In 2006, Hayes' Introduction to Hebrew Bible course was selected by Yale as a pilot for the university's Open Courses online platform allowing anyone around the world to access course materials and recordings of the lectures.

In addition to publishing numerous books and publications, Hayes has also dedicated time to institutions supporting Jewish Studies research and scholarship. Hayes has been a visiting professor at the Tel Aviv University Faculty of Law (2015), a visiting professor at the University of Pennsylvania Law School (2018), and a fellow at the Katz Center for Advanced Judaic Studies (2018). Since 2015, she has been a Senior Faculty Fellow at the Shalom Hartman Institute of North America.

From 2012 to 2016, Hayes served as the co-editor of the Association of Jewish Studies Review. In 2017, she was elected president of the Association for Jewish Studies.

In 2021 Hayes was named a Sterling Professor, one of the highest academic honors that Yale University bestows.

== Scholarship ==
Hayes' scholarship addresses a wide range of historical, literary, legal, and philosophical topics in biblical and rabbinic literature.

Her second book, Gentile Impurities and Jewish Identities: Intermarriage and Conversion from the Bible to the Talmud, is a work of cultural history. It examines the diverse ways in which biblical, Second Temple, and rabbinic sources employ purity language to construct Jewish identity and to inscribe and police community boundaries with varying degrees of porousness.

Her most recent book, What's Divine about Divine Law? Early Perspectives, traces two radically distinct conceptions of divine law—Greco-Roman natural law grounded in reason and biblical law grounded in divine will—that emerged in antiquity and confronted one another in the Hellenistic period.

== Personal life ==
In 1988, Hayes married Michael Della Rocca, a Sterling professor of philosophy at Yale University. They have two sons. Hayes and Della Rocca are the second-ever Sterling Professorship couple in Yale University history.

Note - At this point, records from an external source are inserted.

Lemma acceptTunnel_spare id n : always spare (acceptTunnel id n : code Z).
Proof. unfold acceptTunnel. spare. Qed.

Lemma api_spare a : always spare (run_api a : code value).
Proof.
  destruct a as [y m|y e|y m t|y h l|y|y t| | |id m t turns|id t|id]; cbn [run_api];
    unfold Broadcast, Publish, Request, Request_select, Subscribe, Unsubscribe, conn_Tunnel, initTunnel, initTunnel_select, initTunnel_wait, initTunnel_ready, Unregister.
  all: spare.
Qed.

(** What a goroutine owes when it starts. *)
Definition debt (o : origin) : option item :=
  match o with
  | OGo g => go_item g
  | OBroadcast job => bcast_item job
  | ORequest _ job => req_item job
  | OEvent _ job => event_item job
  | OApi _ | OInit _ => None
  end.

Lemma owes_call d y : d = call_item y -> owes d (atomic (modify (add_call y)) : code unit).
Proof. intros -> c. right. split; [apply call_pays|done]. Qed.

Lemma publish_owes t e : owes (Some (TheEvent e)) (conn_handlePublish t e : code unit).
Proof.
  unfold conn_handlePublish. apply owes_bind; [spare|]. intros [p|]; [|done]. apply owes_bind; [spare|intros _].
  apply owes_bind; [spare|]. intros [id|]; [|done].
  do 3 (apply owes_bind; [spare|intros _]). intros c. right. split; [|done].
  intros x. unfold on_subs. rewrite lift_eq. cbn [snd].
  assert (forall s : subs (P := P) (TopicHandler := TH), zsum (topic_times x) (topics (snd (upd_topic p (top_schedule id e) s))) <=
    zsum (topic_times x) (topics s) + due x (Some (TheEvent e))) as Hs.
  { intros s. apply upd_topic_pays. intros u. unfold topic_times. simpl.
    exact (Schedule_times event_item x (id, e) (eventPool u)). }
  specialize (Hs (c_subs c)). unfold held, called, queued. simpl. lia.
Qed.
(** A constructed request went through every check, in particular the
    checksum gate, and its queue is the classification of its body. *)
Lemma init_inversion request name cr :
  init request name = inr cr ->
  read_body request = inr (ComponentRequest.body cr) /\
  py_get (ComponentRequest.body cr) "data" VNone = inr (ComponentRequest.data cr) /\
  validate_checksum (ComponentRequest.body cr) (ComponentRequest.data cr) = inr tt /\
  classify_actions (ComponentRequest.body cr) = inr (ComponentRequest.action_queue cr).
Proof.
  unfold ComponentRequest.init.
  destruct (read_body request) as [e|b] eqn:Hb; simpl; [discriminate|].
  destruct (truthy name); simpl; [|discriminate].
  destruct (py_get b "data" VNone) as [e|dat] eqn:Hd; simpl; [discriminate|].
  destruct (is_None dat); [discriminate|].
  destruct (py_get b "id" VNone) as [e|i]; simpl; [discriminate|].
  destruct (truthy i); simpl; [|discriminate].
  destruct (py_get b "epoch" (VStr "")) as [e|ep]; simpl; [discriminate|].
  destruct (truthy ep); simpl; [|discriminate].
  destruct (py_get b "key" (VStr "")) as [e|k]; simpl; [discriminate|].
  destruct (py_get b "hash" (VStr "")) as [e|h]; simpl; [discriminate|].
  destruct (validate_checksum b dat) as [e|[]] eqn:Hv; simpl; [discriminate|].
  destruct (classify_actions b) as [e|q] eqn:Hq; simpl; [discriminate|].
  intro H. injection H as <-. simpl. repeat split; assumption.
Qed.

(** When the gate does not pass, the outcome is an exception that does
    not depend on the method-name parser. *)
Lemma init_gate_closed request name :
  (forall b dat, read_body request = inr b -> py_get b "data" VNone = inr dat ->
                 validate_checksum b dat <> inr tt) ->
  exists e, forall parser,
      ComponentRequest.init loads generate_checksum parser request name = inl e.
Proof.
  intro Hgate. unfold ComponentRequest.init.
  destruct (read_body request) as [e|b]; simpl; [now exists e|].
  destruct (truthy name); simpl; [|now eexists].
  destruct (py_get b "data" VNone) as [e|dat] eqn:Hd; simpl; [now exists e|].
  destruct (is_None dat); [now eexists|].
  destruct (py_get b "id" VNone) as [e|i]; simpl; [now exists e|].
  destruct (truthy i); simpl; [|now eexists].
  destruct (py_get b "epoch" (VStr "")) as [e|ep]; simpl; [now exists e|].
  destruct (truthy ep); simpl; [|now eexists].
  destruct (py_get b "key" (VStr "")) as [e|k]; simpl; [now exists e|].
  destruct (py_get b "hash" (VStr "")) as [e|h]; simpl; [now exists e|].
  specialize (Hgate b dat eq_refl Hd).
  destruct (validate_checksum b dat) as [e|[]]; simpl; [now exists e|].
  now contradiction Hgate.
Qed.

Lemma classify_actions_no_queue d :
  dict_lookup (KStr "actionQueue") d = None ->
  classify_actions (VDict d) = inr [].
Proof.
  intro H. unfold ComponentRequest.classify_actions. simpl.
  rewrite (dict_get_absent _ _ _ H). reflexivity.
Qed.

Lemma truthy_append_one (s : string) (c : ascii) :
  truthy (VStr (s ++ String c EmptyString)%string) = true.
Proof. destruct s; reflexivity. Qed.

(** C1.  [validate_checksum] raises [AssertionError("Missing checksum")]
    when the checksum is absent, empty or otherwise falsy.  With [digest]
    the digest of [data], it passes on a checksum equal to the
    (non-empty) digest, and raises
    [AssertionError("Checksum does not match")] on a truthy checksum that
    differs from the digest, for instance the digest followed by ["x"].
    Once the body is decoded and the four required fields are in place,
    the constructor raises what [validate_checksum] raises and, when it
    passes, goes on to classify the action queue. *)
Theorem checksum_gate_outcomes :
  forall d data,
    let supplied := dict_get d "checksum" VNone in
    (dict_lookup (KStr "checksum") d = None ->
     validate_checksum (VDict d) data = inl (AssertionError "Missing checksum")) /\
    (supplied = VStr "" ->
     validate_checksum (VDict d) data = inl (AssertionError "Missing checksum")) /\
    (truthy supplied = false ->
     validate_checksum (VDict d) data = inl (AssertionError "Missing checksum")) /\
    (forall digest, generate_checksum data = inr digest ->
       (supplied = VStr digest -> digest <> "" ->
        validate_checksum (VDict d) data = inr tt) /\
       (truthy supplied = true -> supplied <> VStr digest ->
        validate_checksum (VDict d) data
        = inl (AssertionError "Checksum does not match")) /\
       (supplied = VStr (digest ++ "x")%string ->
        validate_checksum (VDict d) data
        = inl (AssertionError "Checksum does not match"))) /\
    (forall request name,
       read_body request = inr (VDict d) ->
       truthy name = true ->
       data = dict_get d "data" VNone ->
       is_None data = false ->
       truthy (dict_get d "id" VNone) = true ->
       truthy (dict_get d "epoch" (VStr "")) = true ->
       (forall e, validate_checksum (VDict d) data = inl e ->
                  init request name = inl e) /\
       (validate_checksum (VDict d) data = inr tt ->
        init request name =
          (action_queue <- classify_actions (VDict d) ;;
           ret (ComponentRequest.mk action_queue (VDict d) data
                  (dict_get d "epoch" (VStr "")) (dict_get d "hash" (VStr ""))
                  (dict_get d "id" VNone) (dict_get d "key" (VStr ""))
                  name request)))).
Proof.
  intros d data supplied. split; [|split; [|split; [|split]]].
  - intro H. apply validate_checksum_missing.
    now rewrite (dict_get_absent _ _ _ H).
  - intro H. apply validate_checksum_missing. fold supplied. now rewrite H.
  - apply validate_checksum_missing.
  - intros digest Hg. split; [|split].
    + intros H Hne. now apply validate_checksum_equal with digest.
    + now apply validate_checksum_differs.
    + intro H. apply validate_checksum_differs with digest;
        [assumption| |]; fold supplied; rewrite H.
      * apply truthy_append_one.
      * intro E. injection E as E. exact (append_one_neq _ _ E).
  - intros request name Hb Hn -> Hd Hi He. split.
    + intros e Hv.
      rewrite (init_fields_present request name d) by assumption.
      unfold gate_then_classify. now rewrite Hv.
    + intro Hv.
      rewrite (init_fields_present request name d) by assumption.
      unfold gate_then_classify. now rewrite Hv.
Qed.

(** C2.  The constructor reports the first failing check in the order
    body decoding, component name, [data], [id], [epoch], checksum: a
    failure of an earlier check is reported whatever the later fields
    hold.  In particular a body that has [data] but neither [id] nor
    [epoch] gets the missing-id error. *)
Theorem validation_order :
  forall request name,
    (forall e, read_body request = inl e -> init request name = inl e) /\
    (forall body, read_body request = inr body -> truthy name = false ->
       init request name = inl (AssertionError "Missing component name")) /\
    (forall d, read_body request = inr (VDict d) -> truthy name = true ->
       let data := dict_get d "data" VNone in
       let id := dict_get d "id" VNone in
       let epoch := dict_get d "epoch" (VStr "") in
       (is_None data = true ->
        init request name = inl (AssertionError "Missing data")) /\
       (is_None data = false -> truthy id = false ->
        init request name = inl (AssertionError "Missing component id")) /\
       (is_None data = false -> truthy id = true -> truthy epoch = false ->
        init request name = inl (AssertionError "Missing epoch")) /\
       (is_None data = false -> truthy id = true -> truthy epoch = true ->
        forall e, validate_checksum (VDict d) data = inl e ->
                  init request name = inl e) /\
       (is_None data = false ->
        dict_lookup (KStr "id") d = None -> dict_lookup (KStr "epoch") d = None ->
        init request name = inl (AssertionError "Missing component id"))).
Proof.
  intros request name. split; [|split].
  - intros e H. now apply init_read_error.
  - intros b H Hn. now apply init_missing_name with b.
  - intros d Hb Hn data id epoch. repeat split.
    + now apply init_missing_data.
    + now apply init_missing_id.
    + now apply init_missing_epoch.
    + intros Hd Hi He e Hv.
      rewrite (init_fields_present request name d Hb Hn Hd Hi He).
      unfold gate_then_classify. fold data. now rewrite Hv.
    + intros Hd Hid _. apply init_missing_id with d; try assumption.
      now rewrite (dict_get_absent _ _ _ Hid).
Qed.

(** C6, as the code has it.  A body that fails structured-text decoding
    raises [UnicornViewError("Body could not be parsed")]; an empty
    decoded body raises [AssertionError("Invalid body")]; the absence of
    a required field raises an [AssertionError] whose message names the
    field.  So the missing-field errors differ in class from the decoding
    error, and from the empty-body error in their message only. *)
Theorem error_classes :
  forall request name,
    (decode request = inl JSONDecodeError ->
     init request name = inl (UnicornViewError "Body could not be parsed")) /\
    (forall v, decode request = inr v -> truthy v = false ->
       init request name = inl (AssertionError "Invalid body")) /\
    (forall d, read_body request = inr (VDict d) ->
       truthy name = false \/
       is_None (dict_get d "data" VNone) = true \/
       truthy (dict_get d "id" VNone) = false \/
       truthy (dict_get d "epoch" (VStr "")) = false ->
       exists msg,
         init request name = inl (AssertionError msg) /\
         In msg ["Missing component name"; "Missing data";
                 "Missing component id"; "Missing epoch"] /\
         msg <> "Invalid body" /\
         class_of (AssertionError msg)
           <> class_of (UnicornViewError "Body could not be parsed") /\
         class_of (AssertionError msg) = class_of (AssertionError "Invalid body")).
Proof.
  intros request name. split; [|split].
  - intro H. apply init_read_error. now apply read_body_decode_error.
  - intros v H Hv. apply init_read_error. now apply read_body_empty with v.
  - intros d Hb Hmissing.
    assert (Hmsg : forall msg,
               In msg ["Missing component name"; "Missing data";
                       "Missing component id"; "Missing epoch"] ->
               msg <> "Invalid body").
    { intros msg Hin. simpl in Hin.
      destruct Hin as [<-|[<-|[<-|[<-|[]]]]]; discriminate. }
    assert (Hall : forall msg,
               init request name = inl (AssertionError msg) ->
               In msg ["Missing component name"; "Missing data";
                       "Missing component id"; "Missing epoch"] ->
               exists msg,
                 init request name = inl (AssertionError msg) /\
                 In msg ["Missing component name"; "Missing data";
                         "Missing component id"; "Missing epoch"] /\
                 msg <> "Invalid body" /\
                 class_of (AssertionError msg)
                   <> class_of (UnicornViewError "Body could not be parsed") /\
                 class_of (AssertionError msg) = class_of (AssertionError "Invalid body")).
    { intros msg Hi Hin. exists msg. repeat split; try assumption.
      - now apply Hmsg.
      - discriminate. }
    destruct (truthy name) eqn:Hn.
    2:{ apply Hall with "Missing component name".
        - now apply init_missing_name with (VDict d).
        - simpl; tauto. }
    destruct (is_None (dict_get d "data" VNone)) eqn:Hd.
    { apply Hall with "Missing data".
      - now apply init_missing_data with d.
      - simpl; tauto. }
    destruct (truthy (dict_get d "id" VNone)) eqn:Hi.
    2:{ apply Hall with "Missing component id".
        - now apply init_missing_id with d.
        - simpl; tauto. }
    destruct (truthy (dict_get d "epoch" (VStr ""))) eqn:He.
    2:{ apply Hall with "Missing epoch".
        - now apply init_missing_epoch with d.
        - simpl; tauto. }
    exfalso. destruct Hmissing as [H|[H|[H|H]]]; discriminate.
Qed.
(** * KR Property backend: the request handlers of [fixed-server.js]

    A shallow embedding of the five handlers that ingest a record or
    deliver a notification:

    - [POST /api/newsletter]                        (look up, else insert)
    - [POST /api/send-deal-lead]                    (look up, else insert, then confirm by mail)
    - [POST /api/inflation-email]                   (render, rotate senders, fall back to [pending_emails])
    - [POST /api/learning/progress]                 (look up, then update or insert)
    - [PUT  /api/learning/progress/:userId/:moduleId] (update, insert when nothing matched)

    A handler is a function from the request and the state of the outside
    world (tables, mail log, clock) to the response it sends and the world
    it leaves.  What the code cannot decide (store outages, commits of
    other requests, what SendGrid answers) is an explicit [Env].

    The other handlers of the file follow in the same way, over the tables
    they write: the listing of progress, the contact form, the
    achievements and the quiz results, the calculator, and [createTables]. *)

From Stdlib Require Import List String Ascii ZArith NArith Bool Lia DecimalString.
Import ListNotations.
Local Open Scope string_scope.
Local Open Scope list_scope.
Local Open Scope Z_scope.

(** ** JavaScript strings

    A string is its sequence of UTF-16 code units.  Literals of the source
    file are UTF-8 text; [js] converts one. *)

Definition jsstring := list N.

Fixpoint utf8_decode (need : nat) (acc : N) (bs : list N) : list N :=
  match bs with
  | [] => []
  | b :: r =>
    match need with
    | O =>
      if (b <? 128)%N then b :: utf8_decode 0 0%N r
      else if (b <? 224)%N then utf8_decode 1 (b mod 32)%N r
      else if (b <? 240)%N then utf8_decode 2 (b mod 16)%N r
      else utf8_decode 3 (b mod 8)%N r
    | S O => (acc * 64 + b mod 64)%N :: utf8_decode 0 0%N r
    | S n => utf8_decode n (acc * 64 + b mod 64)%N r
    end
  end.

Definition utf16_units (cp : N) : list N :=
  if (cp <? 65536)%N then [cp]
  else [(55296 + (cp - 65536) / 1024)%N; (56320 + (cp - 65536) mod 1024)%N].

Definition js (s : string) : jsstring :=
  flat_map utf16_units
    (utf8_decode 0 0%N (map N_of_ascii (list_ascii_of_string s))).

(** A literal of markup, with [~] written for the double quote. *)
Definition html (s : string) : jsstring :=
  map (fun c => if (c =? 126)%N then 34%N else c) (js s).

Definition jsstring_eqb (a b : jsstring) : bool :=
  if list_eq_dec N.eq_dec a b then true else false.

(** [\s] of a regular expression and the characters [trim] strips:
    WhiteSpace and LineTerminator of ECMA-262. *)
Definition is_space (c : N) : bool :=
  ((9 <=? c) && (c <=? 13) || (c =? 32) || (c =? 160) || (c =? 5760)
   || (8192 <=? c) && (c <=? 8202) || (c =? 8232) || (c =? 8233)
   || (c =? 8239) || (c =? 8287) || (c =? 12288) || (c =? 65279))%N.

Fixpoint trimStart (s : jsstring) : jsstring :=
  match s with
  | c :: r => if is_space c then trimStart r else s
  | [] => []
  end.

Definition trim (s : jsstring) : jsstring :=
  rev (trimStart (rev (trimStart s))).

(** [emailRegex = /^[^\s@]+@[^\s@]+\.[^\s@]+$/], the same constant in every
    handler that validates an address. *)
Definition at_sign : N := 64%N.
Definition full_stop : N := 46%N.

(** The class [[^\s@]]. *)
Definition plain (c : N) : bool := negb (is_space c) && negb (c =? at_sign)%N.

Fixpoint takePlain (s : jsstring) : jsstring :=
  match s with
  | c :: r => if plain c then c :: takePlain r else []
  | [] => []
  end.

Fixpoint dropPlain (s : jsstring) : jsstring :=
  match s with
  | c :: r => if plain c then dropPlain r else s
  | [] => []
  end.

(** The first repetition has to stop at the first character outside the
    class, which must be the [@]; what follows has to stay in the class to
    the end, with a full stop that is neither its first nor its last
    character. *)
Definition emailRegex_test (s : jsstring) : bool :=
  match takePlain s, dropPlain s with
  | _ :: _, c :: d =>
      (c =? at_sign)%N && forallb plain d &&
      match d with
      | [] => false
      | _ :: t => existsb (N.eqb full_stop) (removelast t)
      end
  | _, _ => false
  end.

(** What the regular expression denotes. *)
Definition matches_emailRegex (s : jsstring) : Prop :=
  exists a b c,
    s = a ++ at_sign :: b ++ full_stop :: c /\
    a <> [] /\ b <> [] /\ c <> [] /\
    forallb plain a = true /\ forallb plain b = true /\ forallb plain c = true.


(** ** Values

    Numbers are IEEE doubles formatted by the host; they stay abstract,
    with the operations the handlers apply to them. *)

Class JsNumber (num : Type) := {
  num_of_Z : Z -> num;                 (* an integer column read back *)
  num_truthy : num -> bool;            (* neither zero nor NaN *)
  num_isFinite : num -> bool;
  num_toString : num -> jsstring;
  num_toLocaleString : num -> jsstring; (* in the locale of the process *)
  num_toFixed2 : num -> jsstring;      (* [toFixed(2)] *)
}.

(** What [express.json] puts in [req.body], and what is handed to
    [res.json]. *)
#[local] Set Warnings "-register-all".
Inductive jsval (num : Type) : Type :=
| JUndefined
| JNull
| JBool (b : bool)
| JNum (n : num)
| JStr (s : jsstring)
| JArr (items : list (jsval num))
| JObj (fields : list (string * jsval num)).

Arguments JUndefined {num}.
Arguments JNull {num}.
Arguments JBool {num} b.
Arguments JNum {num} n.
Arguments JStr {num} s.
Arguments JArr {num} items.
Arguments JObj {num} fields.
Lemma SFdiv_opp_r x y :
  SF64div x (SFopp y) = SFopp (SF64div x y).
Proof.
  unfold SF64div.
  destruct x as [sx|sx| |sx mx ex], y as [sy|sy| |sy my ey];
    try (destruct sx, sy; reflexivity); try reflexivity;
    try (destruct sx; reflexivity); try (destruct sy; reflexivity).
  cbn [SFopp SFdiv].
  destruct (SFdiv_core_binary prec emax (Z.pos mx) ex (Z.pos my) ey)
    as [[mz ez] lz].
  replace (xorb sx (negb sy)) with (negb (xorb sx sy))
    by (destruct sx, sy; reflexivity).
  apply binary_round_aux_negb.
Qed.

Lemma nth_zip_with {A B C} (f : A -> B -> C) xs ys k da db dc :
  (k < length xs)%nat -> (k < length ys)%nat ->
  nth k (Engine.zip_with f xs ys) dc = f (nth k xs da) (nth k ys db).
Proof.
  revert ys k. induction xs as [|x xs IH]; intros [|y ys] k Hx Hy;
    simpl in *; try lia.
  destruct k; [reflexivity|]. apply IH; lia.
Qed.

(** A [K x K] matrix. *)
Definition square (K : nat) (m : fmatrix) : Prop :=
  length m = K /\ Forall (fun row => length row = K) m.

Lemma square_row K m i : square K m -> (i < K)%nat -> length (nth i m []) = K.
Proof.
  intros [Hl Hr] Hi. rewrite Forall_forall in Hr. apply Hr.
  apply nth_In. lia.
Qed.

Lemma nth_sqrt_diag K m k :
  square K m -> (k < K)%nat ->
  nth k (map PrimFloat.sqrt (diag m)) 0 = PrimFloat.sqrt (fget m k k).
Proof.
  intros [Hl _] Hk. unfold diag.
  rewrite nth_indep with (d' := PrimFloat.sqrt (fget m 0 0))
    by (rewrite !length_map, length_seq; lia).
  rewrite map_nth.
  rewrite (map_nth (fun k => fget m k k)), seq_nth by lia. reflexivity.
Qed.
(* ===================================================================== *)
(** ** UTF-8 lead bytes                                                    *)
(* ===================================================================== *)

(** Modelled from the spec: [fl_utf8len(char)] belongs to fl_utf8.h, which
    is not among the sources.  The specification derives the expected total
    length of a character from its UTF-8 lead byte; the table is the one in
    the comment of [PartialUtf8Buf::is_continuation]:
<<
      ASCII:  0xxxxxxx
    UTF8(2):  110xxxxx  10xxxxxx
    UTF8(3):  1110xxxx  10xxxxxx  10xxxxxx
    UTF8(4):  11110xxx  10xxxxxx  10xxxxxx  10xxxxxx
    UTF8(5):  111110xx  ...
    UTF8(6):  1111110x  ...
>>
    A byte that is no start byte has no length: the result is -1. *)
Definition fl_utf8len (c : Z) : Z :=
  if Z.land c 0x80 =? 0x00 then 1
  else if Z.land c 0xe0 =? 0xc0 then 2
  else if Z.land c 0xf0 =? 0xe0 then 3
  else if Z.land c 0xf8 =? 0xf0 then 4
  else if Z.land c 0xfc =? 0xf8 then 5
  else if Z.land c 0xfe =? 0xfc then 6
  else -1.

(* ===================================================================== *)
(** ** class Utf8Char                                                      *)
(* ===================================================================== *)

Module Utf8Char.
Import CInt.

Definition max_utf8_ : Z := 4.

Record t : Type := mk {
  text_      : list Z;   (* char text_[max_utf8_] *)
  len_       : Z;        (* uchar: 1 for ASCII, >1 for UTF-8 *)
  attrib_    : Z;        (* uchar *)
  charflags_ : Z;        (* uchar *)
  fgcolor_   : Z;        (* Fl_Color *)
  bgcolor_   : Z         (* Fl_Color *)
}.

(** [int length(void) const { return int(len_); }] *)
Definition length (u : t) : Z := len_ u.

(** [text_utf8()] with [length()]: the bytes of the character. *)
Definition text_utf8_bytes (u : t) : list Z :=
  firstn (Z.to_nat (length u)) (text_ u).

(** [bool is_char(char c) const { return *text_ == c; }] *)
Definition is_char (c : Z) (u : t) : bool := hd 0 (text_ u) =? c.

(** Modelled from the spec: the body of
    [Utf8Char::text_utf8(const char *text, int len, const CharStyle&)] is
    in Fl_Terminal.cpp.  The specification's cell holds [bytes[<=4]] with
    their [byteLength], and the character style is "read to stamp new
    cells": the first [len] bytes of [text] replace the head of the
    4-byte array, [len_] records their number, and attributes, colour
    flags and colours are taken from the style. *)
Definition text_utf8 (text : list Z) (len : Z) (style : CharStyle.t) (u : t) : t :=
  mk (firstn (Z.to_nat max_utf8_)
        (firstn (Z.to_nat len) text ++ skipn (Z.to_nat len) (text_ u)))
     (to_uchar len)
     (CharStyle.attrib_ style)
     (Z.land (CharStyle.charflags_ style) CharFlags.COLORMASK)
     (CharStyle.fgcolor_ style)
     (CharStyle.bgcolor_ style).

(** [void clear(const CharStyle& style)
      { text_utf8(" ", 1, style); charflags_ = 0; attrib_ = 0; }]
    The string literal is the space followed by its terminating NUL. *)
Definition clear (style : CharStyle.t) (u : t) : t :=
  let u1 := text_utf8 [32; 0] 1 style u in
  let u2 := mk (text_ u1) (len_ u1) (attrib_ u1) 0 (fgcolor_ u1) (bgcolor_ u1) in
  mk (text_ u2) (len_ u2) 0 (charflags_ u2) (fgcolor_ u2) (bgcolor_ u2).

(** A cell holding a space, for rings written out in full. *)
Definition blank : t := mk [32; 0; 0; 0] 1 0 0 0 0.

End Utf8Char.

(* ===================================================================== *)
(** ** class PartialUtf8Buf                                                *)
(* ===================================================================== *)

Module PartialUtf8Buf.

(** [sizeof(buf_)] for [char buf_[10]]. *)
Definition sizeof_buf : Z := 10.

Record t : Type := mk {
  buf_    : list Z;   (* char buf_[10] *)
  buflen_ : Z;        (* length of buffered UTF-8 encoded char *)
  clen_   : Z         (* final byte length of a UTF-8 char *)
}.

(** [void clear(void) { buflen_ = clen_ = 0; }] *)
Definition clear (b : t) : t := mk (buf_ b) 0 0.

(** The constructor clears; the array starts with unspecified contents,
    given here by [arr]. *)
Definition ctor (arr : list Z) : t := clear (mk arr 0 0).

(** [bool is_continuation(char c) { return ((c & 0xc0) == 0x80); }] *)
Definition is_continuation (c : Z) : bool := Z.land c 0xc0 =? 0x80.

Definition buf (b : t) : list Z := buf_ b.
Definition buflen (b : t) : Z := buflen_ b.

(** [while (len>0) { buf_[buflen_++] = *p++; len--; }]
    The loop runs [len] times; [p] must hold at least [len] bytes. *)
Fixpoint append_loop (b : t) (p : list Z) (len : nat) : t :=
  match len, p with
  | S n, c :: p' =>
      append_loop (mk (<[Z.to_nat (buflen_ b) := c]> (buf_ b)) (buflen_ b + 1) (clen_ b)) p' n
  | _, _ => b
  end.

Section WithUtf8len.
(** [fl_utf8len] is not among the sources: the class is embedded over
    any such function. *)
Variable utf8len : Z -> Z.

(** [bool append(const char* p, int len)]:
<<
  if (len <= 0) return true;
  if (buflen_ + len >= (int)sizeof(buf_))
    { clear(); return false; }
  if (!buflen_) clen_ = fl_utf8len( *p );
  while (len>0) { buf_[buflen_++] = *p++; len--; }
  return true;
>> *)
Definition append (p : list Z) (len : Z) (b : t) : t * bool :=
  if len <=? 0 then (b, true)
  else if buflen_ b + len >=? sizeof_buf then (clear b, false)
  else
    let b1 := if buflen_ b =? 0
              then mk (buf_ b) (buflen_ b) (utf8len (hd 0 p))
              else b in
    (append_loop b1 p (Z.to_nat len), true).
End WithUtf8len.

(** [bool is_complete(void) const { return (buflen_ && (buflen_ == clen_)); }] *)
Definition is_complete (b : t) : bool :=
  negb (buflen_ b =? 0) && (buflen_ b =? clen_ b).

(** The bytes buffered so far: [buf()] read up to [buflen()]. *)
Definition bytes (b : t) : list Z := firstn (Z.to_nat (buflen_ b)) (buf_ b).

(** The array has its ten cells and the length is inside it. *)
Definition wf (b : t) : Prop :=
  Z.of_nat (Datatypes.length (buf_ b)) = sizeof_buf /\ 0 <= buflen_ b < sizeof_buf.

== Selected publications ==

=== Books ===
- "What's Divine about Divine Law?" (2015) (Note: Winner of the:
 2015 National Jewish Book Award in the category of Scholarship
 2016 Jordan Schnitzer Award from the Association for Jewish Studies
2016 PROSE award in the category of Theology and Religious Studies, given by the Professional and Scholarly Publishing (PSP) Division of the Association of American Publishers (AAP))
- Introduction to the Bible. New Haven, Conn: Yale University Press, 2012. ISBN 9780300181791
- "Gentile Impurities and Jewish Identities: Intermarriage and Conversion from the Bible to the Talmud" (2004)
- "Between the Babylonian and Palestinian Talmuds: Accounting for Halakhic Difference in Selected Sugyot from Tractate Avodah Zarah" (1997) (Note: Awarded the 1999 Salo Baron Prize for a first book in Jewish Thought and Literature by the American Academy for Jewish Research.)